Help for autism patients has not been forthcoming, even in situations where parents and medical practitioners know the condition is brought neurological. ASK says that some children with the disorder hidden at home out of shame. The situation in Kenyan and other African countries make it even worse for lack of specialised institutions to take care their special needs.

"Over the years, there have been no educational programmes offered for autistic persons. However, this changed immediately when an autism unit was recently opened at the City Primary School, Ngara, Nairobi, in September 2003, with a donation of special catering equipment from the Safaricom Foundation," the society says.

Ms Rose Mwangangi, a pharmacist with Jacaranda Chemists, says autism-related medication is scarce and when available, the side effects complicate the treatment regimen.

Says Mwangangi: "At times, patients react to the medication, which could provoke other dangerous effects.

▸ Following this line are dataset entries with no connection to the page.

(** [EncodeToString]: three bytes make four digits. *)
Fixpoint encode (s : string) : string :=
  match s with
  | "" => ""
  | String a "" =>
    let n := byte_of a * 16 in
    String (digit (n / 64)) (String (digit (n mod 64)) "==")
  | String a (String b "") =>
    let n := (byte_of a * 256 + byte_of b) * 4 in
    String (digit (n / 4096)) (String (digit (n / 64 mod 64)) (String (digit (n mod 64)) "="))
  | String a (String b (String c s)) =>
    let n := byte_of a * 65536 + byte_of b * 256 + byte_of c in
    String (digit (n / 262144)) (String (digit (n / 4096 mod 64)) (String (digit (n / 64 mod 64))
      (String (digit (n mod 64)) (encode s))))
  end.
(** [base64 -d] *)
Fixpoint decode (s : string) : option string :=
  match s with
  | "" => Some ""
  | String a (String b (String c (String d s))) =>
    match value a, value b with
    | Some p, Some q =>
      match value c, value d with
      | Some r, Some t =>
        let n := p * 262144 + q * 4096 + r * 64 + t in
        rest ← decode s; Some (String (byte (n / 65536)) (String (byte (n / 256 mod 256)) (String (byte (n mod 256)) rest)))
      | Some r, None =>
        let n := p * 4096 + q * 64 + r in
        if is_byte "=" d && bool_decide (s = "") then Some (String (byte (n / 1024)) (String (byte (n / 4 mod 256)) "")) else None
      | None, None =>
        if is_byte "=" c && is_byte "=" d && bool_decide (s = "") then Some (String (byte ((p * 64 + q) / 16)) "") else None
      | _, _ => None
      end
    | _, _ => None
    end
  | _ => None
  end.

Lemma byte_of_range c : 0 ≤ byte_of c < 256.
Proof. unfold byte_of. pose proof (N_ascii_bounded c). lia. Qed.
Lemma byte_back c : byte (byte_of c) = c.
Proof. unfold byte, byte_of. rewrite N2Z.id. apply ascii_N_embedding. Qed.
Lemma digits_back : Forall (λ n, value (digit n) = Some n) (seqZ 0 64).
Proof. apply (bool_decide_unpack _). vm_compute. exact I. Qed.
Lemma value_digit n : 0 ≤ n < 64 → value (digit n) = Some n.
Proof. intros Hn. pose proof digits_back as H. rewrite Forall_forall in H. apply H, elem_of_seqZ. lia. Qed.

Ltac divmod := Z.div_mod_to_equations; lia.
Lemma byte_is n c : n = byte_of c → byte n = c.
Proof. intros ->. apply byte_back. Qed.
Lemma decode_encode s : decode (encode s) = Some s.
Proof.
  assert (∀ n s, (str_length s ≤ n)%nat → decode (encode s) = Some s) as H; [|by eapply H].
  clear s. intros n. induction n as [|n IH]; intros s Hs; [by destruct s; [|simpl in Hs; lia]|].
  destruct s as [|a [|b [|c s]]]; [done|..]; pose proof (byte_of_range a) as Ha; try pose proof (byte_of_range b) as Hb;
    try pose proof (byte_of_range c) as Hc; cbn [encode decode]; cbv zeta; rewrite !value_digit by divmod;
    change (value "=") with (@None Z); change (is_byte "=" "=") with true; cbn [andb bool_decide].
  - f_equal. f_equal. apply byte_is. divmod.
  - f_equal. rewrite (byte_is _ a), (byte_is _ b) by divmod. done.
  - rewrite IH by (simpl in Hs; lia). cbv beta iota delta [mbind option_bind].
    rewrite (byte_is _ a), (byte_is _ b), (byte_is _ c) by divmod. done.
Qed.

(** The text is made of bytes a shell reads as they stand. *)
Definition digit_byte (c : ascii) : bool := bool_decide (is_Some (value c)) || is_byte "=" c.
Lemma digit_ok n : 0 ≤ n < 64 → digit_byte (digit n) = true.
Proof. intros Hn. unfold digit_byte. by rewrite value_digit. Qed.
Lemma encode_digits s : str_forall digit_byte (encode s) = true.
Proof.
  assert (∀ n s, (str_length s ≤ n)%nat → str_forall digit_byte (encode s) = true) as H; [|by eapply H].
  clear s. intros n. induction n as [|n IH]; intros s Hs; [by destruct s; [|simpl in Hs; lia]|].
  destruct s as [|a [|b [|c s]]]; [done|..]; pose proof (byte_of_range a); try pose proof (byte_of_range b);
    try pose proof (byte_of_range c); cbn [encode str_forall]; rewrite !digit_ok by divmod; try done.
  rewrite IH by (simpl in Hs; lia). done.
Qed.
Lemma all_digit_bytes (P : ascii → bool) :
  forallb (λ n, implb (digit_byte (ascii_of_N (N.of_nat n))) (P (ascii_of_N (N.of_nat n)))) (seq 0 256) = true →
  ∀ c, digit_byte c = true → P c = true.
Proof.
  intros H c Hc. rewrite forallb_forall in H. pose proof (N_ascii_bounded c) as Hb.
  specialize (H (N.to_nat (N_of_ascii c))). rewrite N2Nat.id, ascii_N_embedding, Hc in H. apply H, in_seq. lia.
Qed.
Lemma encode_plain s : str_forall plain_byte (encode s) = true.
Proof. eapply str_forall_impl, encode_digits. apply all_digit_bytes. vm_compute. reflexivity. Qed.
End Base64.

Module SSHFilesystem.
Import Connectors.
Definition TAB : ascii := "009"%char.
Abbreviation dq := Slurm.dq.
Abbreviation CommandExecutor := SSHCommandExecutor.CommandExecutor.

(** [ConnectionStore], which may be nil; [strconv.ParseFloat] with the error ignored, in whole
    seconds; the conversion of a [float64] to [int]. *)
Class ConnectionStore (W : Type) := FindConnection : option (string → effr W (option EnvironmentConnection)).
Class Numbers := { float_seconds : string → Z; truncate : float64 → Z }.

(** ** Scripts *)
Definition line (l : list string) : string := join_byte LF l.
Definition commonScript : string := dq (line [
  "decode(){ printf '%s' ~$1~ | base64 -d; }";
  "root=$(decode ~$1~) || exit 2";
  "rel=$(decode ~$2~) || exit 2";
  "root=$(realpath -e -- ~$root~) || exit 2";
  "candidate=~$root${rel:+/$rel}~";
  "safe_existing(){";
  "  resolved=$(realpath -e -- ~$candidate~) || return 1";
  "  case ~$resolved~ in ~$root~|~$root~/*) ;; *) return 1;; esac";
  "}"]).
Definition script (l : list string) : string := commonScript +:+ newline +:+ dq (line l).
Definition listScript : string := script
  ["safe_existing || exit 3; test -d ~$resolved~ || exit 4; find -P ~$resolved~ -mindepth 1 -maxdepth 1 -printf '%f\t%y\t%s\t%T@\t%l\n'"].
Definition statScript : string := script
  ["safe_existing || exit 3; find -P ~$resolved~ -maxdepth 0 -printf '%f\t%y\t%s\t%T@\t%l\n'"].
Definition catScript : string := script ["safe_existing || exit 3; test -f ~$resolved~ || exit 4; cat -- ~$resolved~"].
Definition removeScript : string := script ["safe_existing || exit 3; test ! -d ~$resolved~ || exit 4; rm -- ~$resolved~"].
Definition writeScript : string := script [
  "parent=$(dirname -- ~$candidate~)";
  "parent=$(realpath -e -- ~$parent~) || exit 3";
  "case ~$parent~ in ~$root~|~$root~/*) ;; *) exit 4;; esac";
  "target=~$parent/$(basename -- ~$candidate~)~";
  "tmp=~$target.akoflow-copy-part~";
  "cat > ~$tmp~ && mv -f -- ~$tmp~ ~$target~"].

This leads to withdrawal of the drugs from the market." In her view, the high demand and low supply of medication needs to be addressed urgently.

As a result of their special needs and without adequate awareness relatives and guardians autism resort to extreme — often inhuman — means of disposing of the problems.

Mr Moses Kanja of the Acacia Medical Centre says parents with autistic children tend to hide them away from the public. In some extreme cases, they are left to wallow in squalor.

"Most of these children are usually hidden back at home, thrown away or put away in children’s homes. In the African society, someone always gets blamed for the cause of such conditions. Autistic people are not retards, they are people with special needs," Dr Kanja says.

He says of Kenyan hospitals: "They rarely receive autistic patients. In the last two years I have dealt with only three patients." He says the cases are infrequent and that people are shying away from treatment centres."

In his experience with both public and private medical centres, "most of the autistic children lack proper support units like family." Kanja says.